Effetti delle droghe: una scoperta straordinaria 

effetti delle droghe: l’uso ripetuto disturba la normale funzionalità delle cellule

Ciò che hanno scoperto è una sorprendente sovrapposizione di cellule che reagiscono sia alle sostanze psicoattive sia alle ricompense naturali. Inoltre, hanno dimostrato che l’uso ripetuto di droghe disturba progressivamente la normale funzionalità di queste cellule. Spinge infatti verso la ricerca ossessiva di droghe, lontano dalle ricompense naturali. Caleb Browne, scienziato del Campbell Family Mental Health Research Institute al Center for Addiction and Mental Health (CAMH) di Toronto, ha sottolineato che le droghe, come cocaina e morfina, innescano risposte cellulari più intense rispetto al cibo o all’acqua, un effetto che si intensifica con l’uso continuato.

«Dopo l’astinenza dai farmaci, queste stesse cellule mostrano risposte disorganizzate alle ricompense naturali in un modo che può assomigliare ad alcuni degli stati affettivi negativi visti nel ritiro nel disturbo da uso di sostanze».

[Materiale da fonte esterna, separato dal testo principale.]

(* ===== verification/AppTheorems.v ===== *)
(** The theorems about runs of an application: the order of the states, what
    the client reads of an application that ended, the pings it sends, group
    policy, cancellation, and calls in the wrong state. *)

From S2P Require Import Prelude Hresult CStrings Protocol Policy PolicyFacts Package AppModel Sample UpdateResponse UpdateFacts AppFsm AppRun.

Section Theorems.
Context `{Env, GroupPolicy, GuidOps}.

(** One step of a run: a call under the lock, in a bundle for the machine or
    the user and of an automatic or manual update, or a change of what is not
    the state machine's. *)
Inductive app_step (machine auto : bool) : AppSt -> AppSt -> Prop :=
| step_call ctx e s :
    bc_is_machine ctx = machine -> bc_is_auto_update ctx = auto -> event_ok e ->
    app_step machine auto s (exec (App_call ctx e) s)
| step_other s s' : prepared (st_app s) (st_app s') -> app_step machine auto s s'.

Definition reachable (machine auto : bool) (guid : GUID) (update : bool) (s : AppSt) : Prop :=
  exists w, rtc (app_step machine auto) (mkAppSt w (App_init guid update)) s.

(** Effects in bundles of the same kind. *)
Definition effect_in (machine auto : bool) (a a' : App) : Prop :=
  exists ctx, bc_is_machine ctx = machine /\ bc_is_auto_update ctx = auto /\ effect ctx a a'.

Lemma app_step_effects machine auto s s' :
  app_step machine auto s s' -> rtc (effect_in machine auto) (st_app s) (st_app s').
Proof.
  destruct 1 as [ctx e s Hm Ha Hok|s s' Hprep].
  - eapply rtc_subrel; [|by apply App_call_effects]. intros a a' He. by exists ctx.
  - apply rtc_once. exists (mkBundleCtx machine auto [] false 0 0 0). split_and!; [done|done|].
    by apply prepared_quiet.
Qed.

Lemma rtc_preserves {A} (R : relation A) (P : A -> Prop) x y :
  (forall a b, P a -> R a b -> P b) -> rtc R x y -> P x -> P y.
Proof. intros Hstep. induction 1; eauto. Qed.

(** Rule induction on runs: what holds of a new application and is kept by
    every effect holds of every reachable application. *)
Lemma reachable_ind (P : App -> Prop) machine auto guid update s :
  P (App_init guid update) ->
  (forall a a', P a -> effect_in machine auto a a' -> P a') ->
  reachable machine auto guid update s -> P (st_app s).
Proof.
  intros Hinit Hstep [w Hrun].
  refine (rtc_preserves _ (fun s => P (st_app s)) _ _ _ Hrun Hinit). intros s1 s2 Hp Hs.
  exact (rtc_preserves _ P _ _ Hstep (app_step_effects _ _ _ _ Hs) Hp).
Qed.

Lemma same_app_reachable machine auto guid update s :
  reachable machine auto guid update s ->
  is_update (st_app s) = update /\ app_guid (st_app s) = guid.
Proof.
  apply (reachable_ind (fun a => is_update a = update /\ app_guid a = guid)); [done|].
  intros a a' [Hu Hg] (ctx & _ & _ & He).
  destruct He as [Hs|? ? ? Hs|? ? ? ? ? ? ? Hs|? ? ? ? Hs|? ? ? ? ? Hs]; destruct Hs as [-> ->]; done.
Qed.

(** ** The order of the states *)

(** C10. Whatever calls arrive, in whatever order, the state of an application
    only moves forward in the order of the interface's enumeration: it never
    goes back to an earlier state, and the error state is never left. *)
Theorem state_never_goes_back machine auto s s' :
  rtc (app_step machine auto) s s' ->
  CurrentState_value (App_state (st_app s)) <= CurrentState_value (App_state (st_app s'))
  /\ (app_state (st_app s) = AppStateError -> app_state (st_app s') = AppStateError).
Proof.
  assert (forall a a', effect_in machine auto a a' ->
    CurrentState_value (App_state a) <= CurrentState_value (App_state a')
    /\ (app_state a = AppStateError -> app_state a' = AppStateError)) as Heff.
  { intros a a' (ctx & _ & _ & He). unfold App_state.
    destruct He as [_ -> _ _ _|n l Hadv _ -> _ _ _ _|ec m l -> _ _ _ _ -> |r l -> _ _ _ _ Hr _ _|ec m l _ _ _ ->].
    - done.
    - destruct Hadv as [-> | -> _| -> | -> _| -> | -> | -> | -> | -> | -> ]; cbn; split; try lia; done.
    - cbn. split; [lia|done].
    - destruct (decide _); destruct Hr as [-> _]; cbn; split; try lia; done.
    - split; [destruct (app_state a); cbn; lia|done]. }
  assert (forall a a', rtc (effect_in machine auto) a a' ->
    CurrentState_value (App_state a) <= CurrentState_value (App_state a')
    /\ (app_state a = AppStateError -> app_state a' = AppStateError)) as Hrtc.
  { induction 1 as [|a b c Hab _ IH]; [split; [lia|done]|].
    destruct (Heff _ _ Hab) as [? ?]. destruct IH as [? ?]. split; [lia|auto]. }
  induction 1 as [|x y z Hxy _ IH]; [split; [lia|done]|].
  destruct (Hrtc _ _ (app_step_effects _ _ _ _ Hxy)) as [? ?]. destruct IH as [? ?]. split; [lia|auto].
Qed.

Il ruolo di una segnalazione intracellulare

Il team di ricerca ha individuato una via di segnalazione intracellulare fondamentale, chiamata mTORC1, che favorisce l’interferenza delle droghe con il normale processo di elaborazione delle ricompense naturali. Inoltre, ha identificato un gene, Rheb, che attiva questa via. Questo ha spianato la strada verso la ricerca di nuovi bersagli terapeutici nel campo della tossicodipendenza, dove attualmente le opzioni terapeutiche sono limitate. L’obiettivo futuro del team è di approfondire la comprensione della biologia cellulare alla base delle neuroscienze della dipendenza. In questo modo, si potrebbero identificare percorsi molecolari cruciali per la ricerca di base e per lo sviluppo di trattamenti più efficaci.

«Sappiamo da decenni che le ricompense naturali, come il cibo e le droghe che creano dipendenza, possono attivare la stessa regione del cervello». A spiegarlo, il dottor Friedman. «Ma quello che abbiamo appena imparato è che influenzano l’attività neurale in modi sorprendentemente diversi. Le droghe che creano dipendenza hanno effetti patologici su questi percorsi neurali, distinti dalla risposta fisiologica al mangiare o al bere».

A lui fa eco il dottor Nestler. «Una parte cruciale della nostra ricerca futura sarà dedicata alla comprensione di come il cervello elabori informazioni provenienti da diverse fonti e come questo meccanismo consenta alle droghe di sovrastare le ricompense naturali, portando alla dipendenza».

Il lavoro del team rappresenta un passo avanti significativo nella comprensione dei meccanismi neurali alla base della tossicodipendenza, aprendo nuove prospettive per lo sviluppo di terapie mirate e più efficaci.